A Springboks spokesman said a logo that included the image would be worn by each player, and captain Jean de Villiers vowed his team would triumph to "make Madiba smile".
Most South Africans call Mandela, a long-time political prisoner who in 1994 became the first democratically elected president of the republic, by his clan name Madiba.
"We are ready to play for Madiba and to bring a smile to his face by defeating Argentina," centre De Villiers, 32, said after a warm-up session at the match venue.
"Every game you play for the Springboks is special and if you add to that playing for Madiba as well, then suddenly the occasion just becomes massive.
"This is an occasion to celebrate the life of a fantastic man and of a person who has given so much to rugby, to sport, and to the country," said 87-cap De Villiers.

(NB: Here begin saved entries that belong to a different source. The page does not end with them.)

(** A reservation, from a counter with the recorded times [z0]. *)
Lemma reserve_tok now d r window B z0 : toks_ok k L w M (rv_Tokens r) -> B + M < 2 ^ 53 ->
  counted now d B (fun z _ _ => survives w now z0 z) ->
  let '(result, d') := s_reserve s window r now d in
  counted now d' (B + M) (fun z h n => survives w now z0 z /\
    (result = Ok 1 -> HGET (ledgerKey s (rv_ID r)) "state" d = None -> forall t, t ∈ rv_Tokens r -> tk_Key t = k ->
       n <= L /\ z !! rv_ID r = Some now /\ h !! rv_ID r = Some (tk_Amount t))).
Proof.
  intros Hts HB Hd.
  assert (Hwk : forall d1 (b : Prop), ~ b -> counted now d1 B (fun z _ _ => survives w now z0 z) ->
    counted now d1 (B + M) (fun z h n => survives w now z0 z /\ (b -> HGET (ledgerKey s (rv_ID r)) "state" d = None ->
      forall t, t ∈ rv_Tokens r -> tk_Key t = k -> n <= L /\ z !! rv_ID r = Some now /\ h !! rv_ID r = Some (tk_Amount t)))).
  { intros d1 b Hb. apply counted_weaken; [lia|]. intros z h n Hz. split; [done|]. by intros. }
  unfold s_reserve. repeat lua_run. destruct (HGET (ledgerKey s (rv_ID r)) "state" d) as [st|] eqn:Est.
  { unfold lua_ret. eapply counted_weaken; [| |exact Hd]; [lia|]. intros z h n Hz. split; [done|]. by intros. }
  rewrite bind_run.
  pose proof (counted_keeps (s_check_reqs s (rv_Requests r)) now d B _ (fun now d key Hk => check_reqs_keeps s _ now d key (own_no_request s k key Hk)) Hd) as Hd1.
  destruct (s_check_reqs s (rv_Requests r) now d) as [[b|err] d1]; cbn [snd] in Hd1; [|by apply Hwk].
  destruct b; cbn [negb]; [|by apply Hwk]. rewrite bind_run.
  destruct Hd1 as (z1 & h1 & e1 & n1 & x1 & Hc1 & Hok1 & Hz1).
  pose proof (check_toks_tok s k L w M w_range L_small (rv_Tokens r) now d1 z1 h1 e1 n1 x1 B Hts Hc1 Hok1 HB) as Hchk.
  destruct (s_check_toks s (rv_Tokens r) now d1) as [b d2]. destruct Hchk as (z2 & h2 & n2 & x2 & Hc2 & Hok2 & Hz2 & Hroom).
  pose proof (survives_trans w now _ _ _ Hz1 Hz2) as Hz02.
  assert (Hd2 : counted now d2 B (fun z _ _ => survives w now z0 z)) by (by exists z2, h2, e1, n2, x2).
  destruct b as [b|err]; [|by apply Hwk]. destruct b; cbn [negb]; [|by apply Hwk]. specialize (Hroom eq_refl).
  set (P := ms_num (effectivePending s window)). set (T := ms_num (effectiveTerminal s window)). unfold s_grant. rewrite bind_run.
  pose proof (counter_keeps s k (s_grant_reqs s (rv_ID r) (rv_Requests r)) now d2 z2 h2 e1 n2 x2
    (fun now d key Hk => grant_reqs_keeps s _ _ now d key (own_no_request s k key Hk)) Hc2) as Hc3.
  destruct (s_grant_reqs s (rv_ID r) (rv_Requests r) now d2) as [[u|err] d3]; cbn [snd] in Hc3; [|by apply Hwk; [|exists z2, h2, e1, n2, x2]].
  repeat lua_run. rewrite bind_run. set (d4 := HSET _ _ d3).
  assert (Hc4 : counter_at s k d4 z2 h2 e1 n2 x2).
  { eapply counter_same; [apply HSET_same, (own_no_ledger s k); unfold own_key; auto ..|exact Hc3]. }
  pose proof (grant_toks_tok s k L w M w_range M_nonneg (rv_ID r) 1 (rv_Tokens r) now d4 z2 h2 e1 n2 x2 B Hts Hc4 Hok2 HB) as Hg.
  destruct (s_grant_toks s (rv_ID r) (ledgerKey s (rv_ID r)) 1 (rv_Tokens r) now d4) as [[v|err] d5]; cbn [snd];
    destruct Hg as (z5 & h5 & e5 & n5 & x5 & Hc5 & Hok5 & Hz5 & Hn5 & Hrec).
  2: { exists z5, h5, e5, n5, x5. split_and!; [done | done | by eapply survives_trans | done]. }
  lua_run. unfold lua_ret. exists z5, h5, e5, n5, x5. split_and!; [|done|by eapply survives_trans|].
  - eapply counter_same; [apply PEXPIRE_same, (own_no_ledger s k); unfold own_key; auto ..|exact Hc5].
  - intros _ _ t Ht Hk. destruct v. destruct (Hrec eq_refl t Ht Hk) as [Hzt Hht]. split_and!; [|done|done].
    specialize (Hroom t Ht Hk). destruct Hts as [Hnd Hts]. destruct (Hts t Ht Hk) as (_ & _ & Ha).
    destruct Hn5 as [|(t' & Ht' & Hk' & Hn5)]; [lia|].
    assert (t' = t) as ->; [|lia].
    apply list_elem_of_lookup in Ht as [i Hi], Ht' as [j Hj].
    assert (map tk_Key (rv_Tokens r) !! i = Some k) by (by rewrite list_lookup_fmap, Hi; simpl; rewrite Hk).
    assert (map tk_Key (rv_Tokens r) !! j = Some k) by (by rewrite list_lookup_fmap, Hj; simpl; rewrite Hk').
    assert (i = j) as -> by (by eapply NoDup_lookup). congruence.
Qed.

Definition tuses_ok (q : rreq) : Prop :=
  match q with
  | QReserve r => wf_reservation r /\ toks_ok k L w M (rv_Tokens r)
  | QMetadata _ _ usage => usage_amount usage <= M
  | QScript _ => True
  end.

Definition within (a : Z) : Prop := -1 <= a <= M.

Record tok_inv (now : Z) (y : rsys) (B : Z) : Prop := {
  ti_counted : counted now (ry_db y) B (fun _ _ _ => True);
  ti_ledgers : ledgers_ok s (own_window k w) (ry_db y);
  ti_plans : map_Forall (fun _ p => plan_ok s (own_window k w) within p) (ry_plans y) }.

Lemma counted_purge now now' d B : now <= now' -> counted now d B (fun _ _ _ => True) ->
  counted now' (purge now' d) B (fun z _ _ => survives w now' (cmd_zset d (tokenZKey s k)) z).
Proof.
  intros Hn (z & h & e & n & x & Hc & Hok & _).
  destruct (counter_purge s k w now' d z h e n x B now Hc Hok Hn) as (z' & h' & n' & x' & Hc' & Hok' & Hs).
  exists z', h', e, n', x'. split_and!; [done | done |]. rewrite (counter_zset _ _ _ _ _ _ _ _ Hc).
  intros id t Hi Ht. exists t. by destruct (Hs id t Hi Ht) as [-> _].
Qed.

It is the first time an outline image of a person will appear on the green and gold shirt, which traditionally carries a sponsor logo, the national sport emblem, and a leaping Springbok.
The match is part of a historic day of sport at the 94,000-seat Soccer City stadium in Soweto that also features a friendly match between the national soccer team and Burkina Faso.
Branded the 'Nelson Mandela Sport and Culture Day', the event includes a football match between former South African and Italian stars and a music concert.
International icon Mandela turned 95 during July in a Pretoria hospital, where he has spent more than two months after being admitted for a recurring lung infection.
The latest official bulletin on his condition said Mandela remained "critically ill", but doctors added that the former president "is making a slow but steady improvement".
While president, Mandela had a huge influence on rugby and football, inspiring the Springboks to win the 1995 World Cup and Bafana Bafana (The Boys) to win the Africa Cup of Nations a year later.
A government brainchild, the Sport Day stages two football matches before the pitch markings are changed and the goals give way to posts during a 90-minute pre-Test break.
"We have practiced the changes several times and are confident they will be done quickly," said a Soccer City management spokesman.
The organisers, who say they sold 50,000 tickets by Friday, believe it is the first time national football and rugby teams have played in the same stadium on the same day.
Tickets range between $22 (16.50 euros) and $50 and with the cheapest $18 more expensive than for local football fixtures, there is concern that more affluent rugby supporters may dominate the crowd.
While the Springboks lost two previous Tests at the Soweto ground -- to the New Zealand All Blacks in 2010 and 2012 -- they are favoured to make it 15 wins in 16 outings against the Pumas.
But there is less optimism about Bafana Bafana, who were outplayed by African champions Nigeria two days ago and lucky to lose only 2-0 in Durban.